With tele-healthcare use on the rise despite its barriers, it is surprising that its penetration in retinopathy of prematurity (ROP) screening is not higher than 21%, according to Antonio Capone, Jr., MD.
A survey of medical directors at 393 level III neonatal intensive care units found 44% of the directors did not think there were enough ophthalmologists to screen and/or treat ROP in their local area.1
ROP surveillance is a workflow process, with “an established disease management algorithm,” said Dr. Capone (see Figure 1), adding numerous studies have demonstrated the validity of the telemedicine paradigm for ROP surveillance.

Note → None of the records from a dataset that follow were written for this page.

(* ===== verification/Walk.v ===== *)
(** * Walking a wallet ([walk] and [read_secret] of [src/import/kwallet.rs])

    The reads are the operations of [WalletReader], the code's own seam: each
    answers or fails, and listing a folder again may answer differently, so a
    listing is asked with its position in the folder list.  The walk lists
    everything first, then reads; its accumulator is split into what each pass
    writes, and assembled into an [Extraction] at the end. *)
From S2P Require Import Prelude Text Env Crypto Format Import Formats KWallet.

Definition MAX_ENTRIES : Z := 200000.
Definition MAX_SECRET_BYTES : Z := Z.shiftl 256 20.
Definition EXPECTED_NON_ENTRY_ROWS : nat := 2.

Inductive ReadError : Type := RFailed (e : str) | RTimedOut (call : str).

(** [Display for ReadError]. *)
Definition read_error_text (e : ReadError) : str :=
  match e with
  | RFailed e => e
  | RTimedOut call => call ++ lit " did not answer within 60s"
  end.

Inductive KWalletError : Type :=
| CallTimedOut (call : str)
| KDbus (e : str)
| TooManyEntries
| TooManySecretBytes.

Record WalletReader : Type := {
  folder_list : result (list str) ReadError;
  entry_list : nat -> str -> result (list str) ReadError;
  entry_type : str -> str -> result Z ReadError;
  read_password : str -> str -> result str ReadError;
  read_map : str -> str -> result bytes ReadError;
  read_entry : str -> str -> result bytes ReadError
}.

Inductive SkipReason : Type :=
| MapUndecodable (e : MapDecodeError)
| Unreadable (e : str)
| PasswordUndecodable (e : MapDecodeError)
| EmptyRead (call : str)
| TypeUnavailable (e : str).

Record SkippedEntry : Type := { sk_provenance : Provenance; sk_label : str; sk_reason : SkipReason }.
Record RefusedEntry : Type := { rf_provenance : Provenance; rf_label : str; rf_refusal : Refusal }.

(** ** Pass one: listing *)

Record Listing : Type := { l_folder : str; l_entries : list str }.

(** The locals of pass one and the fields of the extraction it writes. *)
Record listed : Type := {
  listings : list Listing;
  claims : gmap str nat;
  n_listed : Z;
  seen_folders : gset str;
  listing_index : gmap str nat;
  live_folders : gset str;
  counted_empty : gset str;
  o_duplicate_folders : nat;
  o_duplicate_entries : nat;
  o_empty_folders : nat;
  o_unreadable : list str;
  o_notes : list str
}.

Definition listed_start : listed :=
  {| listings := []; claims := ∅; n_listed := 0; seen_folders := ∅; listing_index := ∅; live_folders := ∅;
     counted_empty := ∅; o_duplicate_folders := 0; o_duplicate_entries := 0; o_empty_folders := 0;
     o_unreadable := []; o_notes := [] |}.

(** [*claims.entry(key).or_insert(0) += 1]. *)
Definition claim_key (folder : str) (m : gmap str nat) (entry : str) : gmap str nat :=
  bump (sidecar_key folder entry) m.

(** The first of each name, and how many repeats were dropped. *)
Fixpoint dedup_entries (seen : gset str) (l : list str) : list str * nat :=
  match l with
  | [] => ([], 0%nat)
  | x :: l =>
    if bool_decide (x ∈ seen)
    then let '(r, n) := dedup_entries seen l in (r, S n)
    else let '(r, n) := dedup_entries ({[x]} ∪ seen) l in (x :: r, n)
  end.

Definition push_entry (idx : nat) (entry : str) (ls : list Listing) : list Listing :=
  alter (fun l => {| l_folder := l_folder l; l_entries := l_entries l ++ [entry] |}) idx ls.

(** [listings[idx].entries]. *)
Definition entries_at (idx : nat) (ls : list Listing) : list str :=
  match ls !! idx with Some l => l_entries l | None => [] end.

Definition with_listing (st : listed) (ls : list Listing) (cl : gmap str nat) (n : Z) : listed :=
  {| listings := ls; claims := cl; n_listed := n; seen_folders := seen_folders st; listing_index := listing_index st;
     live_folders := live_folders st; counted_empty := counted_empty st;
     o_duplicate_folders := o_duplicate_folders st; o_duplicate_entries := o_duplicate_entries st;
     o_empty_folders := o_empty_folders st; o_unreadable := o_unreadable st; o_notes := o_notes st |}.

(** A repeat listing: every entry no earlier listing held is added. *)
Fixpoint union_entries (folder : str) (idx : nat) (entries : list str) (st : listed) : result listed KWalletError :=
  match entries with
  | [] => Ok st
  | e :: entries =>
    if bool_decide (e ∈ entries_at idx (listings st)) then union_entries folder idx entries st
    else
      let n := Z.min (n_listed st + 1) u64_max in
      if MAX_ENTRIES <? n then Err TooManyEntries
      else union_entries folder idx entries
             (with_listing st (push_entry idx e (listings st)) (claim_key folder (claims st) e) n)
  end.

(** The part of the body before the listing is asked: the duplicate counter. *)
Definition note_folder (st : listed) (folder : str) : listed :=
  {| listings := listings st; claims := claims st; n_listed := n_listed st;
     seen_folders := {[folder]} ∪ seen_folders st; listing_index := listing_index st;
     live_folders := live_folders st; counted_empty := counted_empty st;
     o_duplicate_folders := (if bool_decide (folder ∈ seen_folders st)
                             then S (o_duplicate_folders st) else o_duplicate_folders st);
     o_duplicate_entries := o_duplicate_entries st; o_empty_folders := o_empty_folders st;
     o_unreadable := o_unreadable st; o_notes := o_notes st |}.
Lemma listed_start_inv r : listed_inv (answers r []) listed_start.
Proof.
  split; try done.
  - constructor.
  - constructor.
  - intros f e. split; [set_solver|]. intros (?&?&?&?). set_solver.
Qed.

(** ** Reading *)

Section reading.
Context `{Prims} `{JsonText}.

(** The provenances a reading has accounted for. *)
Definition accounted (st : reading) : list Provenance :=
  map si_provenance (r_items st) ++ map rf_provenance (r_refused st) ++ map sk_provenance (r_skipped st).

Lemma accounted_skip st p e why : accounted (skip st p e why) ≡ₚ p :: accounted st.
Proof. unfold accounted, skip. cbn. rewrite map_app. cbn. rewrite !app_assoc. by rewrite <- Permutation_cons_append. Qed.

Lemma accounted_refuse st p e why : accounted (refuse st p e why) ≡ₚ p :: accounted st.
Proof.
  unfold accounted, refuse. cbn. rewrite map_app. cbn. rewrite <- app_assoc. cbn.
  rewrite !(app_assoc (map si_provenance _)). by rewrite <- Permutation_middle.
Qed.

Lemma accounted_add st i : accounted (add_item st i) ≡ₚ si_provenance i :: accounted st.
Proof. unfold accounted, add_item. cbn. rewrite map_app. cbn. rewrite <- !app_assoc. cbn. by rewrite <- Permutation_middle. Qed.

Lemma read_one_accounts r w sc cl f e st st' : read_one r w sc cl f e st = Ok st' ->
  accounted st' ≡ₚ provenance_kwallet w f e :: accounted st.
Proof.
  unfold read_one. destruct (entry_type r f e) as [c|]; [|intros [= <-]; by rewrite accounted_skip].
  case_bool_decide; [intros [= <-]; by rewrite accounted_skip|].
  destruct (read_secret r f e (from_code c)) as [[res pw] mp]. destruct res as [secret|why].
  - destruct (MAX_SECRET_BYTES <? _); [done|].
    pose proof (map_entry_provenance w f e (from_code c) secret (row_of sc cl f e)) as Hp.
    destruct (map_entry _ _ _ _ _ _) as [item conf]. cbn [fst] in Hp.
    destruct (import_check_caps _ _ _ _); intros [= <-]; rewrite ?accounted_refuse, ?accounted_add, Hp; done.
  - destruct why as [[]| | | |]; intros [= <-]; rewrite ?accounted_refuse, ?accounted_skip; done.
Qed.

Dr. Capone is clinical professor of biomedical sciences, Oakland University William Beaumont School of Medicine, Rochester Hills, MI, and is in private practice at Associated Retinal Consultants, Royal Oak, MI.
Digital fundus imaging, performed weekly, “[fortifies] the safety net for eyes where aggressive disease can be missed,” after initial screening, Dr. Capone said.
“Digital imaging is more cost effective and significantly more time efficient for physicians,” he added. “A further advantage is that digital data are available for objective review, dissemination, and second-opinion consultation.”
For infants followed with digital imaging, ophthalmoscopy is performed within 72 hours of the final imaging session as a segue to outpatient surveillance. Finding Zone 1 and plus disease is easier with digital imaging, and are “more cost effective and significantly more time-efficient,” he said. Both are key advantages in view of the manpower challenges of ROP and the high screen-to-treat ratio. Software programs can further delineate findings.
Dr. Capone listed both didactic (www.focusrop.com/home/education) and case-based (aao.org/pediatric-center-detail/retinopathy-of-prematurity-case-based-training) online resources as useful education tools for clinicians.